Vincenzo Montella, entrenador del Sevilla.
Vincenzo Montella, entrenador del Sevilla, durante un partido. EFE

La llegada de Vincenzo Montella al Sevilla significó, indiscutiblemente, una mejoría en el rendimiento del equipo por entonces entrenado por Eduardo Berizzo. El italiano mejoró el tono defensivo de una escuadra que estaba transmitiendo muchas dudas cuando perdía la pelota, realizando un cambio en su plan de juego que le hizo cambiar la dinámica de resultados, dejando, especialmente, una gran victoria en Old Trafford en la vuelta de los octavos de final de la Liga de Campeones.

Montella logró que el equipo, defendiendo con dos líneas de cuatro, mostrase menos dudas atrás, quitando el  polémico debate de la portería, en el que parece que finalmente David Soria se ha impuesto a Sergio Rico. Además, sobre todo en el tramo inicial de su estancia en Sevilla, la apuesta por Muriel, Sarabia y Correa provocó una frescura que le hacía falta al equipo hispalense, sin olvidar el haber recuperado para la causa a un N'Zonzi que ha sido de los más destacados en esta fase final de la temporada.

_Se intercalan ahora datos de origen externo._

Lemma boot_map_loop_spec n fuel r s l la pa perm i (N : Z) :
  pmap_wf s l -> pt_wf (mem s) (npages s) l r -> 0 <= la -> la mod 4096 = 0 -> la + N * 4096 <= 2 ^ 32 ->
  0 <= pa -> pa mod 4096 = 0 -> pa + N * 4096 <= 2 ^ 52 -> 0 <= perm < 4096 -> 0 <= i -> i + Z.of_nat n = N -> (n < fuel)%nat ->
  3 * (region (la + N * 4096 - 1) - region (la + i * 4096) + missing s r (la + i * 4096)) <= Z.of_nat (length l) ->
  wp (boot_map_loop fuel (r * 4096 + KERNBASE) la (N * 4096) perm (la + i * 4096) (pa + i * 4096)) s (fun _ s' => exists l',
    boot_rel r s l s' l' /\
    Z.of_nat (length l) <= Z.of_nat (length l') + Z.max 0 (3 * (region (la + N * 4096 - 1) - region (la + i * 4096) + missing s r (la + i * 4096))) /\
    forall va, va_ok va -> pte_of (mem s') r va = segment (la + i * 4096) (Z.of_nat n * 4096) (pa + i * 4096) perm (pte_of (mem s) r) va).
Proof.
  revert fuel s l i. induction n as [|n IH]; intros fuel s l i Hwf Hpt Hla Hal Hend Hpa Hpal Hpend Hperm Hi HN Hf Hmem;
    (destruct fuel as [|fuel]; [lia|]); cbn [boot_map_loop]; rewrite (wrap_small 64 (_ - la)) by lia;
    replace (la + i * 4096 - la) with (i * 4096) by lia.
  { rewrite (proj2 (Z.ltb_ge _ _)) by lia. apply wp_ret. exists l. split_and!; [by apply boot_rel_refl|lia|].
    intros va Hva. unfold segment. by rewrite decide_False by lia. }
  rewrite (proj2 (Z.ltb_lt _ _)) by lia. set (va := la + i * 4096) in *. rewrite !wrap_small by (unfold va, PGSIZE; lia).
  rewrite boot_entry_eq; [|lia|Z.div_mod_to_equations; lia|done].
  assert (0 <= boot_entry (pa + i * 4096) perm < 2 ^ 64) as He.
  { unfold boot_entry, PTE_P. pose proof (lor_range perm 1 12 ltac:(lia) ltac:(lia) ltac:(lia)). lia. }
  assert (va_ok va) as Hva by (apply low_va; unfold va; lia). apply wp_bind_assoc, wp_bind.
  assert (region va <= region (la + N * 4096 - 1)) as Hreg by (unfold va; Z.div_mod_to_equations; lia).
  wuse (boot_map_page r s l va _ Hwf Hpt Hva He); [unfold missing in Hmem; case_decide; lia|].
  intros _ s1 (l1 & Hrel & Hlen & Htbl & Hpte). pose proof Hrel as [Hwf1 Hpt1 _ _ _].
  replace (va + PGSIZE) with (la + (i + 1) * 4096) by (unfold va, PGSIZE; lia). replace (pa + i * 4096 + PGSIZE) with (pa + (i + 1) * 4096) by (unfold PGSIZE; lia).
  set (va1 := la + (i + 1) * 4096) in *.
  assert (0 <= missing s r va <= 1 /\ (length l <= length l1 + Z.to_nat (3 * missing s r va))%nat /\ 0 <= missing s1 r va1 <= 1) as (Hm & Hlen1 & Hm1)
    by (unfold missing in *; repeat case_decide; lia).
  assert (region va1 = region va /\ missing s1 r va1 = 0 \/ region va1 = region va + 1) as Hcase.
  { assert (region va1 = region va \/ region va1 = region va + 1) as [E|E] by (unfold va1, va; Z.div_mod_to_equations; lia); [left|by right].
    split; [done|]. unfold missing. rewrite decide_False; [done|]. by rewrite (region_path va1 va) by (unfold va1, va; lia || done). }
  clear Hlen. wuse (IH fuel s1 l1 (i + 1) Hwf1 Hpt1); try done; try lia; fold va1; [lia|]. intros _ s2 (l2 & Hrel2 & Hlen2 & Hpte2). exists l2. split_and!.
  - by eapply boot_rel_trans.
  - lia.
  - intros va' Hva'. rewrite Hpte2 by done. unfold segment. rewrite Hpte by done. rewrite !VPN_div.
    assert (va / 4096 * 4096 = va /\ va1 = va + 4096) as [Hvp Hv1] by (unfold va, va1; Z.div_mod_to_equations; lia).
    destruct (decide (va' / 4096 = va / 4096)) as [E|E].
    + assert (va <= va' < va + 4096) as Hin by (Z.div_mod_to_equations; lia). rewrite decide_False, decide_True by lia. f_equal.
      replace ((va' - va) / 4096) with 0 by (Z.div_mod_to_equations; lia). lia.
    + assert (~ va <= va' < va + 4096) as Hout by (Z.div_mod_to_equations; lia).
      destruct (decide (va1 <= va' < va1 + Z.of_nat n * 4096)) as [Hin|Hno]; [|by rewrite decide_False by lia].
      rewrite decide_True by lia. f_equal. replace ((va' - va) / 4096) with ((va' - va1) / 4096 + 1) by (rewrite Hv1; Z.div_mod_to_equations; lia). lia.
Qed.

Definition regions (la size : Z) : Z := region (la + size - 1) - region la + 1.

Lemma boot_map_segment_spec r s l la size pa perm :
  pmap_wf s l -> pt_wf (mem s) (npages s) l r -> 0 <= la -> la mod 4096 = 0 -> 0 < size -> size mod 4096 = 0 -> la + size <= 2 ^ 32 ->
  0 <= pa -> pa mod 4096 = 0 -> pa + size <= 2 ^ 52 -> 0 <= perm < 4096 -> 3 * regions la size <= Z.of_nat (length l) ->
  wp (boot_map_segment (r * 4096 + KERNBASE) la size pa perm) s (fun _ s' => exists l', boot_rel r s l s' l' /\
    Z.of_nat (length l) <= Z.of_nat (length l') + 3 * regions la size /\
    forall va, va_ok va -> pte_of (mem s') r va = segment la size pa perm (pte_of (mem s) r) va).
Proof.
  intros Hwf Hpt Hla Hal Hs Hsal Hend Hpa Hpal Hpend Hperm Hmem. unfold boot_map_segment, regions in *.
  assert (exists N, size = N * 4096) as [N ->] by (exists (size / 4096); Z.div_mod_to_equations; lia).
  assert (0 <= missing s r la <= 1) as Hm by (unfold missing; case_decide; lia).
  assert (region la <= region (la + N * 4096 - 1)) as Hreg by (Z.div_mod_to_equations; lia).
  pose proof (boot_map_loop_spec (Z.to_nat N) (S (S (Z.to_nat (N * 4096 / PGSIZE)))) r s l la pa perm 0 N) as H.
  rewrite Z.mul_0_l, !Z.add_0_r in H. unfold PGSIZE in *. rewrite Z.div_mul in * by lia.
  wuse H; try done; try lia. intros _ s' (l' & Hrel & Hlen & Hpte). exists l'. split_and!; [done|lia|].
  intros va Hva. rewrite Hpte by done. by rewrite Z2Nat.id by lia.
Qed.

Sin embargo y en contra de lo que pueda parecer, la fama que ganó Montella en Italia estuvo muy alejada del prototipo de técnico italiano que todos tenemos en mente, más enfocado a la defensa y que indiscutiblemente fue la medida que hizo que su Sevilla mejorase. Su gran obra en la Serie A fue una Fiorentina que logró tres cuartos puestos consecutivos, pero más allá de los buenos resultados, lo que encandiló a la crítica fue ver a un equipo que con jugadores de calidad como Jovetic, Cuadrado, Ljajic, David Pizarro o Borja Valero, realizaba el fútbol más vistoso del país.

Fue una reputación que después de un paso irregular por la Sampdoria, le llevó a fichar por el Milan, donde durante su primera temporada consiguió cambiar la dinámica de un equipo que estaba absolutamente deprimido. Desde que Berlusconi decidiera dar un paso al lado desde el punto de vista de la inversión económica -lo que obligó a la escuarda rossonera a ir vendiendo a sus grandes estrellas- el mítico equipo tuvo que vivir un triste caminar por el desierto, que cambió mínimante después de que con Montella alcanzasen el sexto puesto de la tabla.

Después de aquello, el Milan hizo una inversión enorme en nuevos fichajes, pero tanto cambio no fue positivo y Montella acabó siendo destituido en el arranque del presente curso, llegando Gattuso. En Sevilla ha tenido sombras y luces, con mal rendimiento en liga pero buen sabor de boca en Champions, y por supuesto, con esa ilusión de vencer en la final de Copa del Rey al Barcelona, que por cierto será la segunda de su carrera, después de perder por 3-1 ante el Nápoles en la final de la Copa de Italia de 2014. Entonces siguió en el equipo viola, pero una derrota ante el Barça podría no hacerle tener tanta suerte en esta ocasión.